**EXERCISE DESCRIPTION**
Return only the lines of the listing below that run from the line with "AST_NODE_TYPES.TSFunctionType;" through the line with "(** [getReturnType]: the", both ends included, exactly as written.

**DATA RECORDS**
(** * prefer-function-type: a shallow embedding of the rule and its properties

    The rule lives in
    [packages/eslint-plugin/src/rules/prefer-function-type.ts].  It looks at
    interface declarations and object type literals whose only member is a
    call or construct signature and proposes a function type instead.

    The embedding follows the source function by function:
    [getReturnType], [hasOneSupertype], [shouldWrapSuggestion],
    [renderSuggestion], [checkMember] and the two visitor entries.  Source
    text is a [string] whose characters stand for the code units of the
    JavaScript string; offsets are [Z] as JavaScript numbers are signed.  A
    property access on [undefined] raises [TypeError]; this is kept as an
    explicit outcome. *)

From Stdlib Require Import String Ascii List ZArith Bool Lia Sorted.
Import ListNotations.

Local Open Scope string_scope.
Local Open Scope Z_scope.

(** ** Outcomes of JavaScript evaluation *)

Inductive Result (A : Type) : Type :=
| Ok (a : A)
| TypeError.

Arguments Ok {A} a.
Arguments TypeError {A}.

Definition bind {A B : Type} (r : Result A) (k : A -> Result B) : Result B :=
  match r with
  | Ok a => k a
  | TypeError => TypeError
  end.

Notation "x <- r ;; k" := (bind r (fun x => k))
  (at level 61, r at next level, right associativity).

(** ** The string operations the rule calls *)

Module JS.

(** [String.prototype.slice]: negative indices count from the end, both
    bounds are clamped, an absent [end] is the length. *)
Definition clamp (len i : Z) : Z :=
  if i <? 0 then Z.max (len + i) 0 else Z.min i len.

Definition slice (s : string) (start : Z) (end_ : option Z) : string :=
  let len := Z.of_nat (String.length s) in
  let from := clamp len start in
  let to := match end_ with
            | None => len
            | Some e => clamp len e
            end in
  let span := Z.max (to - from) 0 in
  substring (Z.to_nat from) (Z.to_nat span) s.

Fixpoint drop (n : nat) (s : string) : string :=
  match n, s with
  | O, _ => s
  | S n', String _ s' => drop n' s'
  | S _, EmptyString => EmptyString
  end.

(** The text before and after the first occurrence of [pat] in [s]. *)
Fixpoint splitFirst (pat s : string) : option (string * string) :=
  if prefix pat s then Some (EmptyString, drop (String.length pat) s)
  else match s with
       | EmptyString => None
       | String c s' =>
           match splitFirst pat s' with
           | Some (before, after) => Some (String c before, after)
           | None => None
           end
       end.

(** GetSubstitution of ECMAScript for a string pattern: there are no
    captures, so only [$$], [$&], [$`] and [$'] are expanded and every
    other [$] stands for itself. *)
Fixpoint getSubstitution (matched before after replacement : string)
  : string :=
  match replacement with
  | EmptyString => EmptyString
  | String c rest =>
      if Ascii.eqb c "$" then
        match rest with
        | String d rest' =>
            if Ascii.eqb d "$" then
              String "$" (getSubstitution matched before after rest')
            else if Ascii.eqb d "&" then
              matched ++ getSubstitution matched before after rest'
            else if Ascii.eqb d "`" then
              before ++ getSubstitution matched before after rest'
            else if Ascii.eqb d "'" then
              after ++ getSubstitution matched before after rest'
            else String c (getSubstitution matched before after rest)
        | EmptyString => String c EmptyString
        end
      else String c (getSubstitution matched before after rest)
  end.

(** [String.prototype.replace] with a string pattern: the first
    occurrence only. *)
Definition replace (s pat replacement : string) : string :=
  match splitFirst pat s with
  | None => s
  | Some (before, after) =>
      before ++ getSubstitution pat before after replacement ++ after
  end.

(** [String.prototype.endsWith]. *)
Definition endsWith (s suffix : string) : bool :=
  let ls := String.length s in
  let lx := String.length suffix in
  (lx <=? ls)%nat && String.eqb (substring (ls - lx) lx s) suffix.

End JS.

(** ** The syntax tree, as far as the rule reads it *)

Module AST_NODE_TYPES.
Inductive t : Type :=
| Identifier
| MemberExpression
| Program
| ExportNamedDeclaration
| TSTypeAliasDeclaration
| TSInterfaceDeclaration
| TSTypeLiteral
| TSCallSignatureDeclaration
| TSConstructSignatureDeclaration
| TSMethodSignature
| TSPropertySignature
| TSIndexSignature
| TSTypeReference
| TSThisType
| TSFunctionType
| TSTypeAnnotation
| TSUnionType
| TSIntersectionType
| TSArrayType
| TSVoidKeyword
| TSStringKeyword
| RestElement.

Definition eqb (a b : t) : bool :=
  match a, b with
  | Identifier, Identifier
  | MemberExpression, MemberExpression
  | Program, Program
  | ExportNamedDeclaration, ExportNamedDeclaration
  | TSTypeAliasDeclaration, TSTypeAliasDeclaration
  | TSInterfaceDeclaration, TSInterfaceDeclaration
  | TSTypeLiteral, TSTypeLiteral
  | TSCallSignatureDeclaration, TSCallSignatureDeclaration
  | TSConstructSignatureDeclaration, TSConstructSignatureDeclaration
  | TSMethodSignature, TSMethodSignature
  | TSPropertySignature, TSPropertySignature
  | TSIndexSignature, TSIndexSignature
  | TSTypeReference, TSTypeReference
  | TSThisType, TSThisType
  | TSFunctionType, TSFunctionType
  | TSTypeAnnotation, TSTypeAnnotation
  | TSUnionType, TSUnionType
  | TSIntersectionType, TSIntersectionType
  | TSArrayType, TSArrayType
  | TSVoidKeyword, TSVoidKeyword
  | TSStringKeyword, TSStringKeyword
  | RestElement, RestElement => true
  | _, _ => false
  end.
End AST_NODE_TYPES.

Module AST_TOKEN_TYPES.
Inductive t : Type :=
| Boolean | Identifier | Keyword | Null | Numeric | Punctuator | String.

Definition eqb (a b : t) : bool :=
  match a, b with
  | Boolean, Boolean | Identifier, Identifier | Keyword, Keyword
  | Null, Null | Numeric, Numeric | Punctuator, Punctuator
  | String, String => true
  | _, _ => false
  end.
End AST_TOKEN_TYPES.

(** [range] of a node or token: [start, end) offsets into the source text. *)
Definition Range : Type := (Z * Z)%type.

(** A type node or a type annotation: a node with a [type], a [range] and
    the two optional children [getReturnType] follows.  An absent property
    is [None], as [undefined] in the tree. *)
#[warnings="-register-all"] Inductive Node : Type :=
  mkNode {
      type : AST_NODE_TYPES.t;
      range : Range;
      typeAnnotation : option Node;
      returnType : option Node
    }.

(** A parameter of a signature; only its type annotation is read. *)
Record Param : Type :=
  mkParam {
      param_type : AST_NODE_TYPES.t;
      param_typeAnnotation : option Node
    }.

(** A member of an interface body or of a type literal. *)
Record TypeElement : Type :=
  mkTypeElement {
      member_type : AST_NODE_TYPES.t;
      member_range : Range;
      member_params : list Param;
      member_returnType : option Node
    }.

Record IdentifierNode : Type :=
  mkIdentifier {
      name : string;
      id_range : Range
    }.

(** The expression of an extends clause: an identifier carries a name. *)
Record Expression : Type :=
  mkExpression {
      expr_type : AST_NODE_TYPES.t;
      expr_name : option string
    }.

Record TSInterfaceHeritage : Type :=
  mkHeritage { expression : Expression }.

Record TSInterfaceDeclaration : Type :=
  mkInterface {
      interface_range : Range;
      id : IdentifierNode;
      typeParameters : option Range;
      extends : option (list TSInterfaceHeritage);
      body : list TypeElement;
      interface_parent : option AST_NODE_TYPES.t
    }.

Record TSTypeLiteral : Type :=
  mkTypeLiteral {
      literal_range : Range;
      members : list TypeElement;
      literal_parent : option AST_NODE_TYPES.t
    }.

(** The node that encloses the signature: [parent] in [renderSuggestion],
    [node] in [checkMember]. *)
Inductive EnclosingNode : Type :=
| Interface (d : TSInterfaceDeclaration)
| TypeLiteral (l : TSTypeLiteral).

Definition node_type (n : EnclosingNode) : AST_NODE_TYPES.t :=
  match n with
  | Interface _ => AST_NODE_TYPES.TSInterfaceDeclaration
  | TypeLiteral _ => AST_NODE_TYPES.TSTypeLiteral
  end.

Definition node_range (n : EnclosingNode) : Range :=
  match n with
  | Interface d => interface_range d
  | TypeLiteral l => literal_range l
  end.

(** [parent.id]: a type literal has none. *)
Definition node_id (n : EnclosingNode) : option IdentifierNode :=
  match n with
  | Interface d => Some (id d)
  | TypeLiteral _ => None
  end.

(** [parent.id.name]: reading [name] of an absent [id] throws. *)
Definition node_id_name (n : EnclosingNode) : Result string :=
  match node_id n with
  | Some i => Ok (name i)
  | None => TypeError
  end.

Definition node_typeParameters (n : EnclosingNode) : option Range :=
  match n with
  | Interface d => typeParameters d
  | TypeLiteral _ => None
  end.

(** [parent.parent], of which only the type is read. *)
Definition node_parent (n : EnclosingNode) : option AST_NODE_TYPES.t :=
  match n with
  | Interface d => interface_parent d
  | TypeLiteral l => literal_parent l
  end.

(** ** The host's source code object *)

Record Token : Type :=
  mkToken {
      token_type : AST_TOKEN_TYPES.t;
      value : string;
      token_range : Range
    }.

Record SourceCode : Type :=
  mkSourceCode {
      getText : string;
      tokens : list Token
    }.

(** [sourceCode.getTokens(node)] of ESLint: the tokens of the file that lie
    within the node's range, in source order.  This is what ESLint returns
    for a range that starts where a token starts and ends where a token
    ends, as the range of a parsed node does; for any other range ESLint
    may start from the first token of the file.  The statements that depend
    on which tokens are returned assume such a range. *)
Definition getTokens (sourceCode : SourceCode) (r : Range) : list Token :=
  filter (fun t => (fst r <=? fst (token_range t))
                   && (snd (token_range t) <=? snd r))
         (tokens sourceCode).

(** ** The rule *)

Definition possibleReturnThisTypeHolders : list AST_NODE_TYPES.t :=
  [ AST_NODE_TYPES.TSTypeReference;
    AST_NODE_TYPES.TSThisType;
    AST_NODE_TYPES.TSFunctionType;
    AST_NODE_TYPES.TSTypeAnnotation ].

Definition has (s : list AST_NODE_TYPES.t) (x : AST_NODE_TYPES.t) : bool :=
  existsb (AST_NODE_TYPES.eqb x) s.

(** [getReturnType]: the range of the [this] type the node holds, or [null].
    A node of type [TSTypeAnnotation] whose annotation is not [this] falls
    through the [TSFunctionType] test, which it fails, to [return null]. *)
Fixpoint getReturnType (node : Node) : Result (option Range) :=
  if negb (has possibleReturnThisTypeHolders (type node)) then Ok None
  else if AST_NODE_TYPES.eqb (type node) AST_NODE_TYPES.TSThisType then
    Ok (Some (range node))
  else if AST_NODE_TYPES.eqb (type node) AST_NODE_TYPES.TSTypeAnnotation then
    match typeAnnotation node with
    | None => TypeError
    | Some inner =>
        if AST_NODE_TYPES.eqb (type inner) AST_NODE_TYPES.TSThisType
        then Ok (Some (range inner))
        else Ok None
    end
  else if AST_NODE_TYPES.eqb (type node) AST_NODE_TYPES.TSFunctionType then
    match returnType node with
    | None => TypeError
    | Some r => getReturnType r
    end
  else Ok None.

(** A call of [getReturnType] on a value that may be [undefined]: the
    function reads [node.type] first. *)
Definition getReturnType_of (node : option Node) : Result (option Range) :=
  match node with
  | None => TypeError
  | Some n => getReturnType n
  end.

Definition name_is_not (n : option string) (s : string) : bool :=
  match n with
  | Some x => negb (String.eqb x s)
  | None => true
  end.

Definition hasOneSupertype (node : TSInterfaceDeclaration) : bool :=
  match extends node with
  | None => false
  | Some ext =>
      if Nat.eqb (List.length ext) 0 then false
      else if negb (Nat.eqb (List.length ext) 1) then true
      else match nth_error ext 0 with
           | None => true
           | Some h =>
               let expr := expression h in
               negb (AST_NODE_TYPES.eqb (expr_type expr)
                                        AST_NODE_TYPES.Identifier)
               || name_is_not (expr_name expr) "Function"
           end
  end.

Definition shouldWrapSuggestion (parent : option AST_NODE_TYPES.t) : bool :=
  match parent with
  | None => false
  | Some AST_NODE_TYPES.TSUnionType
  | Some AST_NODE_TYPES.TSIntersectionType
  | Some AST_NODE_TYPES.TSArrayType => true
  | Some _ => false
  end.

**SOLUTION**
    AST_NODE_TYPES.TSFunctionType;
    AST_NODE_TYPES.TSTypeAnnotation ].

Definition has (s : list AST_NODE_TYPES.t) (x : AST_NODE_TYPES.t) : bool :=
  existsb (AST_NODE_TYPES.eqb x) s.

(** [getReturnType]: the range of the [this] type the node holds, or [null].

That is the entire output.